Media reports about Lalit Patidar, an 18-year-old Indian boy who has made it into Guinness World Records for the hairiest face of a male, have sparked folk memories in Myanmar of a family of hairy people who became world-famous in the 19th century
The tale of Shwe-Maong and his descendants not only captured Burma’s royal court but also the curiosity of British colonial officials who visited the country.
Courtiers as well as journalists and academics wrote about the hairy family, who are said to be the only example on record of four generations with hypertrichosis lanuginosa, a rare congenital disorder characterized by excessive hair growth and defective teeth.
Unlike Paditar, Shwe-Maong and his descendants not only had hairy faces but also hairy bodies, earning them the nickname “monkey people.” But in every other aspect, including intellect and body structure, they were quite normal.
John Crawfurd, a British colonial administrator who led a diplomatic mission to the court of King Bagyidaw at Ava (now Inwa in Mandalay Region), met Shwe-Maong in 1826 and recorded the meeting in his “Journal of an Embassy to the Court of Ava.”
Crawfurd arrived in Ava in September 1826 under the Treaty of Yadanbo which ended the first Anglo-Burmese War from 1824-1826 during the reign of King Bagyidaw, when Burma lost Rakhine and Tanintharyi.
Shwe-Maong, he writes, had been given to the king of Ava at the age of five as an exotic gift by a local district chief in present-day Laos. He took on the role of court jester and entertained the king so well that the sovereign presented him with a beautiful wife at the age of 22. The marriage resulted in four children, one of whom, a daughter named Maphoon, was also covered in hair.
Crawfurd documented Shwe-Maong, who was then 30, in portraits and notes, and described Maphoon, who was two-and-a-half-year-old, as having soft, golden-tinged hair.
When Burma lost more territory in the second Anglo-Burmese War, one Captain Henry Yule came to Amarapura in 1855 to discuss peace, and there he also met Maphoon, who was then 31. Her father had reportedly been killed by thieves.
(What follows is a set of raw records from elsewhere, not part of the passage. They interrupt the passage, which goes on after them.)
(** X6. Renaming [op] to a free path [np] (no Node registered under it, no
    attributes stored under it) and back: the migrations of the second
    rename undo those of the first.  Every bucket, every Node and the
    attributes of every path are what they were. *)
Theorem migrate_there_and_back st op np :
  op ≠ np → op ≠ EmptyString → np ≠ EmptyString →
  registry_inv st →
  bucket (nodes (fs st)) np = [] →
  xattrsAt np (fs st) = None →
  (∀ k, bucket (nodes (fs (migrate np op (migrate op np st)))) k = bucket (nodes (fs st)) k) ∧
  (∀ m, nstore (migrate np op (migrate op np st)) m = nstore st m) ∧
  (∀ p, xattrsAt p (fs (migrate np op (migrate op np st))) = xattrsAt p (fs st)).
Proof.
  intros Hne Hop Hnp Hinv Hfree Hnone.
  assert (∀ k, bucket (nodes (fs (migrate np op (migrate op np st)))) k
               = bucket (nodes (fs st)) k) as Hb.
  { intros k. rewrite migrate_bucket, !migrate_bucket.
    rewrite (decide_True (P := op = op)) by done.
    rewrite (decide_False (P := np = op)) by done.
    rewrite (decide_True (P := np = np)) by done.
    rewrite Hfree. simpl.
    destruct (decide (k = np)) as [->|]; [done|].
    by destruct (decide (k = op)) as [->|]. }
  split_and!; [done| |].
  - intros m. rewrite migrate_node, Hb, migrate_node, migrate_bucket.
    rewrite (decide_False (P := np = op)) by done.
    rewrite (decide_True (P := np = np)) by done.
    rewrite Hfree. simpl.
    destruct (decide (m ∈ bucket (nodes (fs st)) op)) as [Hin|Hin]; [|done].
    simpl. rewrite <- (Hinv _ _ Hin). apply node_eta.
  - intros p. rewrite migrate_xattrsAt, moveAllxattrs_xattrsAt, migrate_xattrsAt,
      !moveAllxattrs_xattrsAt.
    destruct (xattrsAt op (fs st)) as [x|] eqn:Hx.
    + rewrite (decide_False (P := np = op)) by done.
      rewrite (decide_True (P := np = np ∧ np ≠ EmptyString)) by done.
      destruct (decide (p = np)) as [->|Hpn]; [done|].
      rewrite migrate_xattrsAt, moveAllxattrs_xattrsAt, Hx.
      destruct (decide (p = op)) as [->|Hpo].
      * by rewrite decide_True.
      * rewrite decide_False by (by intros []). rewrite decide_False; [done|by intros []].
    + rewrite Hnone. by rewrite migrate_xattrsAt, moveAllxattrs_xattrsAt, Hx.
Qed.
Maphoon married an ordinary Burmese man, although an Italian had previously proposed to her and wanted to take her to Europe. But the king refused and offered a large dowry to any Burmese man who would have her.
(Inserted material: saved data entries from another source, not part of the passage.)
(** ** Text-Analysis Engine ([meeting-summarizer.step.ts]) *)

Definition generateMeetingSummary (transcript : string) : string :=
  let lines := filter (fun line => negb (String.eqb (trim line) ""))
                      (split_on newline transcript) in
  let wordCount := Z.of_nat (length (split_on space transcript)) in
  let importantSentences :=
    map trim (take 3 (filter (fun line => (50 <? js_length line)%Z) lines)) in
  trim ("
📋 Meeting Summary:
This " ++ string_of_Z (js_ceil (inject_Z wordCount / 150)) ++
"-minute meeting covered several key areas. " ++
String.concat " " importantSentences ++ "

🎯 Key Outcomes:
• Main discussion topics were identified and addressed
• Team collaboration and coordination points were established
• Forward-looking action items were assigned to participants

💡 Overall Assessment:
The meeting was productive with clear outcomes and next steps defined.
  ").

Definition actionWords : list string :=
  ["will"; "should"; "need to"; "must"; "action"; "todo"; "follow up";
   "complete"; "deliver"].

(** [l.find(f)] *)
Fixpoint js_find (f : string -> bool) (l : list string) : option string :=
  match l with
  | [] => None
  | x :: l' => if f x then Some x else js_find f l'
  end.

(** [l.some(f)] *)
Definition js_some (f : string -> bool) (l : list string) : bool :=
  existsb f l.

Definition extractActionItems (transcript : string)
    (participants : option (list string)) : list string :=
  let lines := split_on newline (toLowerCase transcript) in
  let found :=
    omap (fun line =>
      if js_some (includes line) actionWords && (30 <? js_length line)%Z then
        let assignee :=
          match participants with
          | Some ps => js_find (fun p =>
              includes line (default "" (head (split_on space (toLowerCase p))))) ps
          | None => None
          end in
        (* [found || 'Team member']: the empty name is falsy *)
        let assignee := match assignee with
                        | Some p => if String.eqb p "" then "Team member" else p
                        | None => "Team member"
                        end in
        Some (assignee ++ ": " ++ trim line)
      else None) lines in
  let actionItems :=
    match found with
    | [] => ["Team: Follow up on discussed topics from this meeting";
             "Organizer: Schedule next meeting to review progress";
             "Participants: Review meeting notes and prepare for next session"]
    | _ => found
    end in
  take 5 actionItems.

Definition topicKeywords : list (string * list string) :=
  [("Project Management", ["project"; "timeline"; "deadline"; "milestone"; "deliverable"]);
   ("Budget & Finance", ["budget"; "cost"; "expense"; "financial"; "revenue"; "profit"]);
   ("Team & Personnel", ["team"; "staff"; "hire"; "employee"; "resource"; "people"]);
   ("Strategy & Planning", ["strategy"; "plan"; "goal"; "objective"; "vision"; "future"]);
   ("Technology", ["system"; "software"; "platform"; "api"; "technical"; "development"]);
   ("Sales & Marketing", ["sales"; "marketing"; "customer"; "client"; "campaign"; "revenue"]);
   ("Operations", ["process"; "workflow"; "operation"; "efficiency"; "procedure"]);
   ("Quality & Performance", ["quality"; "performance"; "metrics"; "improvement"; "optimization"])].

Definition extractKeyTopics (transcript : string) : list string :=
  let text := toLowerCase transcript in
  let identifiedTopics :=
    omap (fun tk =>
      let matches := filter (includes text) tk.2 in
      if Nat.leb 2 (length matches) then Some tk.1 else None) topicKeywords in
  match identifiedTopics with
  | [] => ["General Discussion"; "Team Coordination"]
  | _ => identifiedTopics
  end.

Record Sentiment : Type := mkSentiment {
  overall : string;
  confidence : Q;
  positiveIndicators : Z;
  negativeIndicators : Z;
  energyLevel : string
}.

Definition positiveWords : list string :=
  ["great"; "excellent"; "good"; "success"; "achieve"; "progress"; "positive";
   "agree"; "yes"].
Definition negativeWords : list string :=
  ["problem"; "issue"; "concern"; "difficult"; "challenge"; "delay"; "failed";
   "no"; "disagree"].

Definition analyzeSentiment (transcript : string) : Sentiment :=
  let text := toLowerCase transcript in
  let positiveCount := Z.of_nat (length (filter (includes text) positiveWords)) in
  let negativeCount := Z.of_nat (length (filter (includes text) negativeWords)) in
  let overall :=
    if (negativeCount <? positiveCount)%Z then "positive"
    else if (positiveCount <? negativeCount)%Z then "negative"
    else "neutral" in
  mkSentiment overall
    (Qmin (95 # 100) ((6 # 10) + inject_Z (Z.abs (positiveCount - negativeCount)) * (1 # 10)))
    positiveCount negativeCount
    (if includes text "excited" || includes text "enthusiastic" then "high" else "medium").

Definition decisionWords : list string :=
  ["decided"; "agreed"; "approved"; "concluded"; "determined"; "resolved"].

Definition extractDecisions (transcript : string) : list string :=
  let lines := split_on newline transcript in
  let decisions :=
    omap (fun line =>
      if js_some (includes (toLowerCase line)) decisionWords && (40 <? js_length line)%Z
      then Some (trim line) else None) lines in
  take 3 decisions.

Record Insights : Type := mkInsights {
  participationScore : Z;
  engagementLevel : string;
  meetingEfficiency : string;
  followUpNeeded : bool;
  wordCount : Z;
  estimatedSpeakingRate : Z;
  participantCount : Z
}.

(** [duration ? ... : 150]: a duration of 0 is falsy. *)
Definition generateInsights (transcript : string)
    (participants : option (list string)) (duration : option Q) : Insights :=
  let wordCount := Z.of_nat (length (split_on space transcript)) in
  let speakingRate :=
    match duration with
    | Some d => if Qeq_bool d 0 then 150%Z
                else js_round (inject_Z wordCount / (d / 60))
    | None => 150%Z
    end in
  mkInsights
    (match participants with
     | Some ps => Z.min 10 (Z.of_nat (length ps) * 2)
     | None => 8%Z
     end)
    (if (160 <? speakingRate)%Z then "high"
     else if (120 <? speakingRate)%Z then "medium" else "low")
    (if includes transcript "action" || includes transcript "next steps"
     then "high" else "medium")
    (includes transcript "follow up" || includes transcript "next meeting")
    wordCount
    speakingRate
    (* [participants?.length || 2]: a length of 0 is falsy *)
    (match participants with
     | Some ps => if Nat.eqb (length ps) 0 then 2%Z else Z.of_nat (length ps)
     | None => 2%Z
     end).

(** ** Analysis Stage ([MeetingSummarizer]) *)

(** The validated event body ([config.inputSchema]). *)
Record SumInput : Type := mkSumInput {
  si_filename : string;
  si_transcriptionId : string;
  si_transcript : string;
  si_participants : option (list string);
  si_duration : option Q;
  si_whisperModel : string;
  si_timestamp : string
}.

Definition sentiment_val (s : Sentiment) : Val :=
  VObj [("overall", VStr (overall s));
        ("confidence", VNum (confidence s));
        ("positiveIndicators", num (positiveIndicators s));
        ("negativeIndicators", num (negativeIndicators s));
        ("energyLevel", VStr (energyLevel s))].

Definition insights_val (i : Insights) : Val :=
  VObj [("participationScore", num (participationScore i));
        ("engagementLevel", VStr (engagementLevel i));
        ("meetingEfficiency", VStr (meetingEfficiency i));
        ("followUpNeeded", VBool (followUpNeeded i));
        ("keyMetrics", VObj [("wordCount", num (wordCount i));
                             ("estimatedSpeakingRate", num (estimatedSpeakingRate i));
                             ("participantCount", num (participantCount i))])].

(** [Date.now() - new Date(timestamp).getTime()]; an unparsable timestamp
    gives [NaN], which is not stored. *)
Definition elapsed (t : N) (ts : string) : option Val :=
  match parse_iso ts with
  | Some t0 => Some (num (Z.of_N t - Z.of_N t0))
  | None => None
  end.

(** The handler.  It takes a single argument [context] and reads the event
    payload from [context.body] and the runtime services from
    [context.streams], [context.emit] and [context.logger]; the model takes
    the payload as [body] and the services through the monad, i.e. it
    describes the handler as its code intends to be called. *)
Definition summarizer (body : SumInput) : M unit :=
  let filename := si_filename body in
  let transcriptionId := si_transcriptionId body in
  let transcript := si_transcript body in
  let participants := si_participants body in
  let duration := si_duration body in
  try_catch
    (t0 <- now ;;
     _ <- stream_add
            (obj [("status", Some (VStr "processing"));
                  ("progress", Some (num 100));
                  ("filename", Some (VStr filename));
                  ("timestamp", Some (iso t0));
                  ("localWhisperStatus", Some (VStr "Generating intelligent summary..."));
                  ("whisperModel", Some (VStr (si_whisperModel body)))]) ;;
     let summary := generateMeetingSummary transcript in
     let actionItems := extractActionItems transcript participants in
     let keyTopics := extractKeyTopics transcript in
     let sentimentAnalysis := analyzeSentiment transcript in
     let decisions := extractDecisions transcript in
     let insights := generateInsights transcript participants duration in
     t1 <- now ;;
     t2 <- now ;;
     _ <- stream_add
            (obj [("status", Some (VStr "completed"));
                  ("progress", Some (num 100));
                  ("filename", Some (VStr filename));
                  ("transcript", Some (VStr transcript));
                  ("summary", Some (VStr summary));
                  ("actionItems", Some (strs actionItems));
                  ("keyTopics", Some (strs keyTopics));
                  ("sentimentAnalysis", Some (sentiment_val sentimentAnalysis));
                  ("decisions", Some (strs decisions));
                  ("insights", Some (insights_val insights));
                  ("participants", strs <$> participants);
                  ("duration", VNum <$> duration);
                  ("timestamp", Some (iso t1));
                  ("localWhisperStatus", Some (VStr "Summary and analysis completed!"));
                  ("whisperModel", Some (VStr (si_whisperModel body)));
                  ("processingTime", elapsed t2 (si_timestamp body))]) ;;
     t3 <- now ;;
     _ <- emit (mkEvent "summary-completed"
                  (obj [("transcriptionId", Some (VStr transcriptionId));
                        ("filename", Some (VStr filename));
                        ("summary", Some (VStr summary));
                        ("actionItems", Some (strs actionItems));
                        ("keyTopics", Some (strs keyTopics));
                        ("insights", Some (insights_val insights));
                        ("timestamp", Some (iso t3))])) ;;
     t4 <- now ;;
     emit (mkEvent "action-items-extracted"
             (obj [("transcriptionId", Some (VStr transcriptionId));
                   ("filename", Some (VStr filename));
                   ("actionItems", Some (strs actionItems));
                   ("participants", strs <$> participants);
                   ("timestamp", Some (iso t4))])))
    (fun msg =>
     t <- now ;;
     _ <- stream_add
            (obj [("status", Some (VStr "failed"));
                  ("progress", Some (num 100));
                  ("filename", Some (VStr filename));
                  ("error", Some (VStr ("Summarization failed: " ++ msg)));
                  ("timestamp", Some (iso t));
                  ("localWhisperStatus", Some (VStr "Summary generation failed"))]) ;;
     throw msg).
This union resulted in two sons, one of whom, Moung-Phoset, was as furry as his mother and grandfather.
Maphoon and Moung-Phoset occasionally served King Mindon, who in return granted them the tax authority on a local market, which enabled them to lead a comfortable life and even make donations and support others, according to prominent Mandalay writer Ludu Daw Amar.
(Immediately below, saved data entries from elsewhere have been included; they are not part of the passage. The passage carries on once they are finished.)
(** * Todo microservice: query construction, validation boundary, error mapping

    A shallow embedding of the example microservice:
    - [models/Todo.js]            the entity, its insert/update hooks, its queries
                                  ([findByStatus], [findByPriority], [findDueSoon],
                                  [getStatistics]) and instance methods;
    - [services/todoService.js]   the ten operations of the service;
    - [middleware/validation.js]  the [validate] middleware factory;
    - [middleware/errorHandler.js] [handleError], [getErrorCode], [errorHandler],
                                  [notFoundHandler], [asyncHandler];
    - [validations/todoValidation.js], [routes/todoRoutes.js]  the request schemas;
    - [routes/healthRoutes.js]    [formatUptime];
    - [knexfile.js]               the database names.

    The relational store and the schema library are collaborators of the
    service.  The store is a list of rows queried through a small query
    builder ([where], [orderBy], [limit], [offset]) with SQL's three-valued
    conditions and the [LIKE] operator; the schema library is a small object
    validator with the three options the middleware passes to it.  The wall
    clock and the identifier generator are oracles indexed by the number of
    reads made so far. *)

From Stdlib Require Import ZArith List String Ascii Bool Lia QArith Qround.
From Stdlib Require Import Permutation DecimalString Sorted.
Import ListNotations.
Open Scope string_scope.
Open Scope Z_scope.

(* ------------------------------------------------------------------ *)
(** ** Characters and strings *)

(** ASCII case folding, as a case-insensitive collation compares letters. *)
Definition lower (c : ascii) : ascii :=
  let n := nat_of_ascii c in
  if (Nat.leb 65 n && Nat.leb n 90)%bool then ascii_of_nat (n + 32) else c.

Inductive Collation := case_insensitive | binary.

Definition char_eqb (k : Collation) (a b : ascii) : bool :=
  match k with
  | case_insensitive => Ascii.eqb (lower a) (lower b)
  | binary => Ascii.eqb a b
  end.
Throughout the reign of King Thibaw, the family—which now consisted of three generations including Maphoon and her grandchildren—lived a comfortable life in Mandalay. Moung-Phoset had one daughter named Mah-Me who was also hairy.
Several pictures of the three have survived, one showing a hairless relative who had apparently not inherited the gene.
Most Burmese historical records conclude the tale of the hairy family around the time of King Thibaw’s abdication in 1885 following the third Anglo-Burmese War. But they managed to escape with the help of one Captain Paperno, an Italian who had been a military advisor to King Thibaw.

Paperno, finding himself unemployed, suggested they make a tour of Europe and exhibit themselves for money, with him acting as impresario. Before they could leave, Mah-Me died aged only 18, but Maphoon and Moung-Moset were exhibited at the Egyptian Hall on Piccadilly in London’s Piccadilly during the summer of 1886.
Maphoon was by then said to be blind, but Moung-Phoset had a lively personality and was an inveterate betel chewer despite his paucity of teeth.
The show moved on to Paris and even the U.S., where the legendary impresario P.T Barnum exhibited them in his circus in 1887 as “the Sacred Hairy Family of Burma” under the slogan “Touch them for luck!”
Maphoon reportedly died in Washington in 1888, aged 64, but what became Moung-Phoset is unknown.
Remarkably, there have been no documented cases of unusually hairy faces or hairy bodies in Myanmar since then.